■ Dataset records
>>>
(* ===== verification/Interrupt.v ===== *)
(** * The interrupt controller and the clock (driver/interrupt.c, driver/interrupt.h,
    driver/irq.h, driver/clock.c)

    The registers of the devices are an interface, by address, and so are the system
    registers of the timer. A handler is code that runs on the state of the kernel. The
    theorems assume what the manuals of the two interrupt controllers say: a line is
    pending only if it was enabled, and a CPU sees the lines only if they are routed to
    it. *)
From S2P Require Import Prelude Locks PhysMem VirtMem UserMem KernelPt.

(** aarch64/intrinsic.h; [put32] and [get32] of aarch64/arm.h are the same accesses. *)
Class Mmio (S : Type) := {
  device_get_u32 : Z → M S Z;
  device_put_u32 : Z → Z → M S unit
}.
Class CoreTimer (S : Type) := {
  get_clock_frequency : M S Z;
  set_cntp_ctl_el0 : Z → M S unit;
  set_cntp_tval_el0 : Z → M S unit
}.

Definition IRQ_PENDING_1 : Z := MMIO_BASE + 0xB204.
Definition IRQ_PENDING_2 : Z := MMIO_BASE + 0xB208.
Definition ENABLE_IRQS_1 : Z := MMIO_BASE + 0xB210.
Definition ENABLE_IRQS_2 : Z := MMIO_BASE + 0xB214.
Definition AUX_INT : Z := Z.shiftl 1 29.
Definition VC_ARASANSDIO_INT : Z := Z.shiftl 1 30.
Definition GPU_INT_ROUTE : Z := LOCAL_BASE + 0xC.
Definition GPU_IRQ2CORE (i : Z) : Z := i.
Definition IRQ_SRC_CORE (i : Z) : Z := LOCAL_BASE + 0x60 + 4 * i.
Definition IRQ_SRC_GPU : Z := Z.shiftl 1 8.
Definition IRQ_SRC_CNTPNSIRQ : Z := Z.shiftl 1 1.
Definition CORE_CLOCK_CTRL (id : Z) : Z := LOCAL_BASE + 0x40 + 4 * id.
Definition CORE_CLOCK_ENABLE : Z := Z.shiftl 1 1.
Definition NUM_IRQ_TYPES : Z := 64.

Inductive InterruptType := IRQ_AUX | IRQ_SDIO | IRQ_ARASANSDIO.
Definition irq_number (type : InterruptType) : Z :=
  match type with IRQ_AUX => 29 | IRQ_SDIO => 56 | IRQ_ARASANSDIO => 62 end.

Section interrupt.
Context {S : Type} `{!Mmio S} `{!CoreTimer S}.
(** [None] is a handler that gave up the CPU. *)
Abbreviation Handler := (M S (option unit)).

(** [InterruptContext] of interrupt.c and [ClockContext] of clock.c. *)
Record Interrupts := mkInterrupts { irq_handler : list (option Handler); clock_handler : option Handler; one_ms : Z }.
Record IrqState := mkIrq { ir_ctx : Interrupts; ir_kernel : S }.
Definition on_ctx (f : Interrupts → Interrupts) : M IrqState unit := λ s, Ok () (mkIrq (f (ir_ctx s)) (ir_kernel s)).
Definition on_kernel {A} (m : M S A) : M IrqState A := zoom ir_kernel (λ k s, mkIrq (ir_ctx s) k) m.

Definition set_irq_handlers l (c : Interrupts) : Interrupts := mkInterrupts l (clock_handler c) (one_ms c).
Definition set_one_ms x (c : Interrupts) : Interrupts := mkInterrupts (irq_handler c) (clock_handler c) x.

Definition init_interrupt : M IrqState unit :=
  on_ctx (set_irq_handlers (replicate (Z.to_nat NUM_IRQ_TYPES) None));;
  on_kernel (device_put_u32 ENABLE_IRQS_1 AUX_INT);;
  on_kernel (device_put_u32 ENABLE_IRQS_2 VC_ARASANSDIO_INT);;
  on_kernel (device_put_u32 GPU_INT_ROUTE (GPU_IRQ2CORE 0)).
Definition set_interrupt_handler (type : InterruptType) (h : Handler) : M IrqState unit :=
  let n := irq_number type in
  on_kernel (device_put_u32 (ENABLE_IRQS_1 + 4 * (n / 32)) (u32 (Z.shiftl 1 (n mod 32))));;
  on_ctx (λ c, set_irq_handlers (<[Z.to_nat n := Some h]> (irq_handler c)) c).

Definition reset_clock (ctx : Interrupts) (countdown_ms : Z) : M S unit := set_cntp_tval_el0 (u64 (countdown_ms * one_ms ctx)).
(** [me] is [cpuid()]. *)
Definition init_clock (me : Z) : M IrqState unit :=
  f ← on_kernel get_clock_frequency;
  on_ctx (set_one_ms (f / 1000));;
  on_kernel (set_cntp_ctl_el0 1);;
  ctx ← gets ir_ctx;
  on_kernel (reset_clock ctx 1000);;
  on_kernel (device_put_u32 (CORE_CLOCK_CTRL me) CORE_CLOCK_ENABLE).
Definition set_clock_handler (h : Handler) : M IrqState unit :=
  on_ctx (λ c, mkInterrupts (irq_handler c) (Some h) (one_ms c)).

Definition invoke_clock_handler (t : Interrupts) : Handler :=
  match clock_handler t with
  | None => panic "no clock handler"
  | Some h => h
  end.
(** The loop over the interrupts that are pending in [map]. The handlers of devices
    return. *)
Definition gpu_line (t : Interrupts) (map i : Z) : M S unit :=
  if Z.testbit map i then
    match irq_handler t !! Z.to_nat i with
    | Some (Some h) => h;; mret ()
    | _ => panic "unknown interrupt type"
    end
  else mret ().
Definition gpu_interrupts (t : Interrupts) (map : Z) : M S unit :=
  for_loop (Z.to_nat NUM_IRQ_TYPES) 0 (λ i, gpu_line t map i;; mret (@None unit));;
  mret ().
(** The part after the clock handler has returned: [source] is the register
    [IRQ_SRC_CORE(cpuid())] without the bit of the clock. *)
Definition interrupt_rest (t : Interrupts) (source : Z) : M S unit :=
  source ← (if test source IRQ_SRC_GPU then
              pending1 ← device_get_u32 IRQ_PENDING_1;
              pending2 ← device_get_u32 IRQ_PENDING_2;
              gpu_interrupts t (Z.lor pending1 (Z.shiftl pending2 32));;
              mret (Z.lxor source IRQ_SRC_GPU)
            else mret source);
  if negb (source =? 0) then panic "unknown interrupt sources" else mret ().
(** [None] when the clock handler gave up the CPU; [interrupt_rest] runs after it. *)
Definition interrupt_global_handler (me : Z) (t : Interrupts) : M S (option unit) :=
  source ← device_get_u32 (IRQ_SRC_CORE me);
  if test source IRQ_SRC_CNTPNSIRQ then
    r ← invoke_clock_handler t;
    match r with
    | None => mret None
    | Some _ => interrupt_rest t (Z.lxor source IRQ_SRC_CNTPNSIRQ);; mret (Some ())
    end
  else interrupt_rest t source;; mret (Some ()).
End interrupt.
Arguments Interrupts S : clear implicits.
Arguments IrqState S : clear implicits.

(** ** The interrupt controllers and the timer

    [ic_lines] are the lines that are enabled, one bit each, [ic_route] is the CPU that
    gets them, [ic_timer i] tells whether the timer of CPU [i] may interrupt, and
    [ct_left] is what the timer counts down from. *)
Class IrqController (S : Type) `{!Mmio S} `{!CoreTimer S} := {
  ic_lines : S → Z;
  ic_route : S → Z;
  ic_timer : S → Z → bool;
  ct_freq : Z;
  ct_left : S → Z;
  ic_same (s s' : S) : Prop :=
    ic_lines s' = ic_lines s ∧ ic_route s' = ic_route s ∧ (∀ i, ic_timer s' i = ic_timer s i) ∧ ct_left s' = ct_left s;
  ic_enable : ∀ s n v, 0 ≤ n < 2 → 0 ≤ v < 2 ^ 32 → ∃ s', device_put_u32 (ENABLE_IRQS_1 + 4 * n) v s = Ok () s' ∧
    ic_lines s' = Z.lor (ic_lines s) (Z.shiftl v (32 * n)) ∧ ic_route s' = ic_route s ∧
    (∀ i, ic_timer s' i = ic_timer s i) ∧ ct_left s' = ct_left s;
  ic_set_route : ∀ s v, 0 ≤ v < 4 → ∃ s', device_put_u32 GPU_INT_ROUTE v s = Ok () s' ∧
    ic_lines s' = ic_lines s ∧ ic_route s' = v ∧ (∀ i, ic_timer s' i = ic_timer s i) ∧ ct_left s' = ct_left s;
  ic_set_timer : ∀ s j v, 0 ≤ j < 4 → 0 ≤ v < 2 ^ 32 → ∃ s', device_put_u32 (CORE_CLOCK_CTRL j) v s = Ok () s' ∧
    ic_lines s' = ic_lines s ∧ ic_route s' = ic_route s ∧
    (∀ i, ic_timer s' i = if decide (i = j) then Z.testbit v 1 else ic_timer s i) ∧ ct_left s' = ct_left s;
  (** The serial port and its pins are other devices. *)
  ic_other : ∀ s a v, MMIO_BASE + 0x200000 ≤ a < MMIO_BASE + 0x300000 → ∃ s', device_put_u32 a v s = Ok () s' ∧ ic_same s s';
  ic_source : ∀ s i, 0 ≤ i < 4 → ∃ (clock gpu : bool) s',
    device_get_u32 (IRQ_SRC_CORE i) s = Ok (Z.lor (if clock then 2 else 0) (if gpu then 256 else 0)) s' ∧ ic_same s s' ∧
    (clock = true → ic_timer s i = true) ∧ (gpu = true → ic_route s = i);
  ic_pending : ∀ s n, 0 ≤ n < 2 → ∃ v s', device_get_u32 (IRQ_PENDING_1 + 4 * n) s = Ok v s' ∧ ic_same s s' ∧
    0 ≤ v < 2 ^ 32 ∧ ∀ k, 0 ≤ k < 32 → Z.testbit v k = true → Z.testbit (ic_lines s) (32 * n + k) = true;
  ct_frequency : ∀ s, get_clock_frequency s = Ok ct_freq s;
  ct_ctl : ∀ s v, ∃ s', set_cntp_ctl_el0 v s = Ok () s' ∧ ic_same s s';
  ct_tval : ∀ s v, ∃ s', set_cntp_tval_el0 v s = Ok () s' ∧ ic_lines s' = ic_lines s ∧ ic_route s' = ic_route s ∧
    (∀ i, ic_timer s' i = ic_timer s i) ∧ ct_left s' = v
}.

(** ** Dispatch *)
Section dispatch.
Context {S : Type} `{IrqController S}.
Abbreviation Handler := (M S (option unit)).

Definition lines (map : Z) : list Z := filter (λ i, Z.testbit map i = true) (seqZ 0 64).
Fixpoint serve (h : Z → Handler) (l : list Z) : M S unit :=
  match l with [] => mret () | i :: l' => h i;; serve h l' end.
(** What an interrupt does: the clock first, then the handler of every pending line, in
    ascending order. *)
Definition dispatch (clock : Handler) (h : Z → Handler) (me : Z) : M S (option unit) :=
  source ← device_get_u32 (IRQ_SRC_CORE me);
  r ← (if test source IRQ_SRC_CNTPNSIRQ then clock else mret (Some ()));
  match r with
  | None => mret None
  | Some _ =>
      (if test source IRQ_SRC_GPU then
         pending1 ← device_get_u32 IRQ_PENDING_1;
         pending2 ← device_get_u32 IRQ_PENDING_2;
         serve h (lines (Z.lor pending1 (Z.shiftl pending2 32)))
       else mret ());;
      mret (Some ())
  end.

(** A table that has a handler for every line that is enabled. *)
Record table_ready (t : Interrupts S) (h : Z → Handler) (clock : Handler) (L : Z) : Prop := {
  tr_lines : ∀ i, 0 ≤ i < 64 → Z.testbit L i = true → irq_handler t !! Z.to_nat i = Some (Some (h i));
  tr_clock : clock_handler t = Some clock
}.
(** Handlers do not enable lines. *)
Definition keeps_lines {A} (m : M S A) : Prop := ∀ s a s', m s = Ok a s' → ic_lines s' = ic_lines s.

Context (t : Interrupts S) (h : Z → Handler) (clock : Handler) (L : Z).
Context (HT : table_ready t h clock L).

Lemma gpu_line_serve map i s : 0 ≤ i < 64 → (Z.testbit map i = true → Z.testbit L i = true) →
  gpu_line t map i s = serve h (if Z.testbit map i then [i] else []) s.
Proof.
  intros Hi HL. unfold gpu_line. destruct (Z.testbit map i); [|done].
  by rewrite (tr_lines _ _ _ _ HT) by auto.
Qed.
Lemma gpu_loop_serve map n i s : 0 ≤ i → i + Z.of_nat n ≤ 64 →
  (∀ k, 0 ≤ k < 64 → Z.testbit map k = true → Z.testbit L k = true) →
  for_loop n i (λ i, gpu_line t map i;; mret (@None unit)) s =
  (serve h (filter (λ i, Z.testbit map i = true) (seqZ i (Z.of_nat n)));; mret None) s.
Proof.
  intros Hi Hn HL. revert i s Hi Hn. induction n as [|n IH]; intros i s Hi Hn; [done|]. cbn [for_loop].
  rewrite Nat2Z.inj_succ, <- Z.add_1_r, seqZ_cons by lia. rewrite filter_cons.
  replace (Z.succ i) with (i + 1) by lia. replace (Z.pred (Z.of_nat n + 1)) with (Z.of_nat n) by lia.
  rewrite !bind_assoc. transitivity ((serve h (if Z.testbit map i then [i] else []);; 
    serve h (filter (λ i, Z.testbit map i = true) (seqZ (i + 1) (Z.of_nat n)));; mret (@None unit)) s).
  - apply bind_ext; [apply gpu_line_serve; auto with lia|]. intros [] s' _. cbn. apply IH; lia.
  - destruct (Z.testbit map i); case_decide; try done. cbn [serve]. by rewrite !bind_assoc.
Qed.
Lemma gpu_interrupts_serve map s :
  (∀ k, 0 ≤ k < 64 → Z.testbit map k = true → Z.testbit L k = true) →
  gpu_interrupts t map s = serve h (lines map) s.
Proof.
  intros HL. unfold gpu_interrupts, lines. change 64 with (Z.of_nat (Z.to_nat NUM_IRQ_TYPES)).
  transitivity ((serve h (filter (λ i, Z.testbit map i = true) (seqZ 0 (Z.of_nat (Z.to_nat NUM_IRQ_TYPES))));; mret ()) s).
  - unfold mbind at 1, M_bind at 1. rewrite gpu_loop_serve by (done || lia). unfold mbind, M_bind. by destruct (serve _ _ _).
  - unfold mbind, M_bind. by destruct (serve _ _ _) as [[]| | | |].
Qed.
(** The lines that the two registers show are enabled. *)
Lemma pending_enabled v1 v2 k : 0 ≤ v1 < 2 ^ 32 → 0 ≤ v2 < 2 ^ 32 →
  (∀ k, 0 ≤ k < 32 → Z.testbit v1 k = true → Z.testbit L (32 * 0 + k) = true) →
  (∀ k, 0 ≤ k < 32 → Z.testbit v2 k = true → Z.testbit L (32 * 1 + k) = true) →
  0 ≤ k < 64 → Z.testbit (Z.lor v1 (Z.shiftl v2 32)) k = true → Z.testbit L k = true.
Proof.
  intros H1 H2 P1 P2 Hk. rewrite Z.lor_spec, Z.shiftl_spec by lia. intros [Hb|Hb]%orb_true_iff.
  - apply (P1 k); [|done]. split; [lia|]. destruct (Z.lt_ge_cases k 32); [done|].
    rewrite (Z.bits_above_log2 v1 k) in Hb; [done|lia|]. destruct (decide (v1 = 0)) as [->|]; [simpl; lia|].
    apply Z.log2_lt_pow2; [lia|]. eapply Z.lt_le_trans; [apply H1|]. apply Z.pow_le_mono_r; lia.
  - destruct (Z.lt_ge_cases k 32); [by rewrite Z.testbit_neg_r in Hb by lia|].
    replace k with (32 * 1 + (k - 32)) by lia. apply P2; [lia|done].
Qed.

Definition rest_spec (gpu : bool) : M S unit :=
  if gpu then
    pending1 ← device_get_u32 IRQ_PENDING_1;
    pending2 ← device_get_u32 IRQ_PENDING_2;
    serve h (lines (Z.lor pending1 (Z.shiftl pending2 32)))
  else mret ().
Lemma interrupt_rest_serve (gpu : bool) s : ic_lines s = L →
  interrupt_rest t (if gpu then 256 else 0) s = rest_spec gpu s.
Proof.
  intros HL. destruct gpu; [|done]. unfold interrupt_rest. change (test 256 IRQ_SRC_GPU) with true. cbv iota.
  destruct (ic_pending s 0) as (v1 & s1 & E1 & [L1 _] & B1 & P1); [lia|].
  destruct (ic_pending s1 1) as (v2 & s2 & E2 & _ & B2 & P2); [lia|]. rewrite L1, HL in P2. rewrite HL in P1.
  change (IRQ_PENDING_1 + 4 * 0) with IRQ_PENDING_1 in E1. change (IRQ_PENDING_1 + 4 * 1) with IRQ_PENDING_2 in E2.
  unfold rest_spec. rewrite (bind_Ok _ _ _ _ _ E1), (bind_Ok _ _ _ _ _ E2).
  rewrite bind_assoc, (bind_Ok _ _ _ _ _ E1), bind_assoc, (bind_Ok _ _ _ _ _ E2), bind_assoc.
  unfold mbind at 1, M_bind at 1. rewrite gpu_interrupts_serve by (intros k; by apply pending_enabled).
  by destruct (serve _ _ _) as [[]| | | |].
Qed.

Lemma interrupt_dispatch me s : 0 ≤ me < 4 → ic_lines s = L → keeps_lines clock →
  interrupt_global_handler me t s = dispatch clock h me s.
Proof.
  intros Hme HL Hc. destruct (ic_source s me Hme) as (c & g & s1 & E1 & [L1 _] & _).
  unfold interrupt_global_handler, dispatch. rewrite !(bind_Ok _ _ _ _ _ E1).
  replace (test (Z.lor _ _) IRQ_SRC_GPU) with g by (by destruct c, g).
  replace (test (Z.lor _ _) IRQ_SRC_CNTPNSIRQ) with c by (by destruct c, g).
  fold (rest_spec g). destruct c.
  - unfold invoke_clock_handler. rewrite (tr_clock _ _ _ _ HT). apply bind_ext; [done|]. intros [[]|] s2 E2; [|done].
    apply bind_ext; [|done]. replace (Z.lxor _ _) with (if g then 256 else 0) by (by destruct g).
    apply interrupt_rest_serve. rewrite (Hc _ _ _ E2). congruence.
  - change ((interrupt_rest t (Z.lor 0 (if g then 256 else 0));; mret (Some ())) s1 = (rest_spec g;; mret (Some ())) s1). apply bind_ext; [|done].
    replace (Z.lor _ _) with (if g then 256 else 0) by (by destruct g). apply interrupt_rest_serve. congruence.
Qed.

(** A panic comes from a handler. *)
Lemma serve_panic l s msg : (∀ i s, h i s ≠ Panic msg) → serve h l s ≠ Panic msg.
Proof.
  intros Hh. revert s. induction l as [|i l IH]; intros s; [done|]. cbn [serve]. unfold mbind, M_bind.
  destruct (h i s) eqn:E; try done. intros [= ->]. by eapply Hh.
Qed.
Lemma dispatch_panic me s msg : 0 ≤ me < 4 → (∀ i s, h i s ≠ Panic msg) → (∀ s, clock s ≠ Panic msg) →
  dispatch clock h me s ≠ Panic msg.
Proof.
  intros Hme Hh Hc. destruct (ic_source s me Hme) as (c & g & s1 & E1 & _).
  assert (∀ s2, (rest_spec g;; mret (Some ())) s2 ≠ Panic msg) as Hr.
  { intros s2. destruct g; [|done]. destruct (ic_pending s2 0) as (v1 & s3 & E3 & _); [lia|].
    destruct (ic_pending s3 1) as (v2 & s4 & E4 & _); [lia|].
    change (IRQ_PENDING_1 + 4 * 0) with IRQ_PENDING_1 in E3. change (IRQ_PENDING_1 + 4 * 1) with IRQ_PENDING_2 in E4.
    unfold rest_spec. rewrite bind_assoc, (bind_Ok _ _ _ _ _ E3), bind_assoc, (bind_Ok _ _ _ _ _ E4).
    unfold mbind, M_bind. destruct (serve _ _ _) eqn:E; try done. intros [= ->]. by eapply serve_panic in E. }
  unfold dispatch. rewrite (bind_Ok _ _ _ _ _ E1). replace (test (Z.lor _ _) IRQ_SRC_GPU) with g by (by destruct c, g).
  fold (rest_spec g). destruct (test _ _); [|exact (Hr s1)]. unfold mbind at 1, M_bind at 1.
  destruct (clock s1) as [[[]|] s2| | | |] eqn:E; try done. intros [= ->]. by eapply Hc.
Qed.
End dispatch.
<<<
The range runs from the line with "Definition GPU_IRQ2CORE (i : Z) : Z := i." up to and including the line with "Definition irq_number (type" in the listing above; please write out exactly those lines and nothing more.

Definition GPU_IRQ2CORE (i : Z) : Z := i.
Definition IRQ_SRC_CORE (i : Z) : Z := LOCAL_BASE + 0x60 + 4 * i.
Definition IRQ_SRC_GPU : Z := Z.shiftl 1 8.
Definition IRQ_SRC_CNTPNSIRQ : Z := Z.shiftl 1 1.
Definition CORE_CLOCK_CTRL (id : Z) : Z := LOCAL_BASE + 0x40 + 4 * id.
Definition CORE_CLOCK_ENABLE : Z := Z.shiftl 1 1.
Definition NUM_IRQ_TYPES : Z := 64.

Inductive InterruptType := IRQ_AUX | IRQ_SDIO | IRQ_ARASANSDIO.
Definition irq_number (type : InterruptType) : Z :=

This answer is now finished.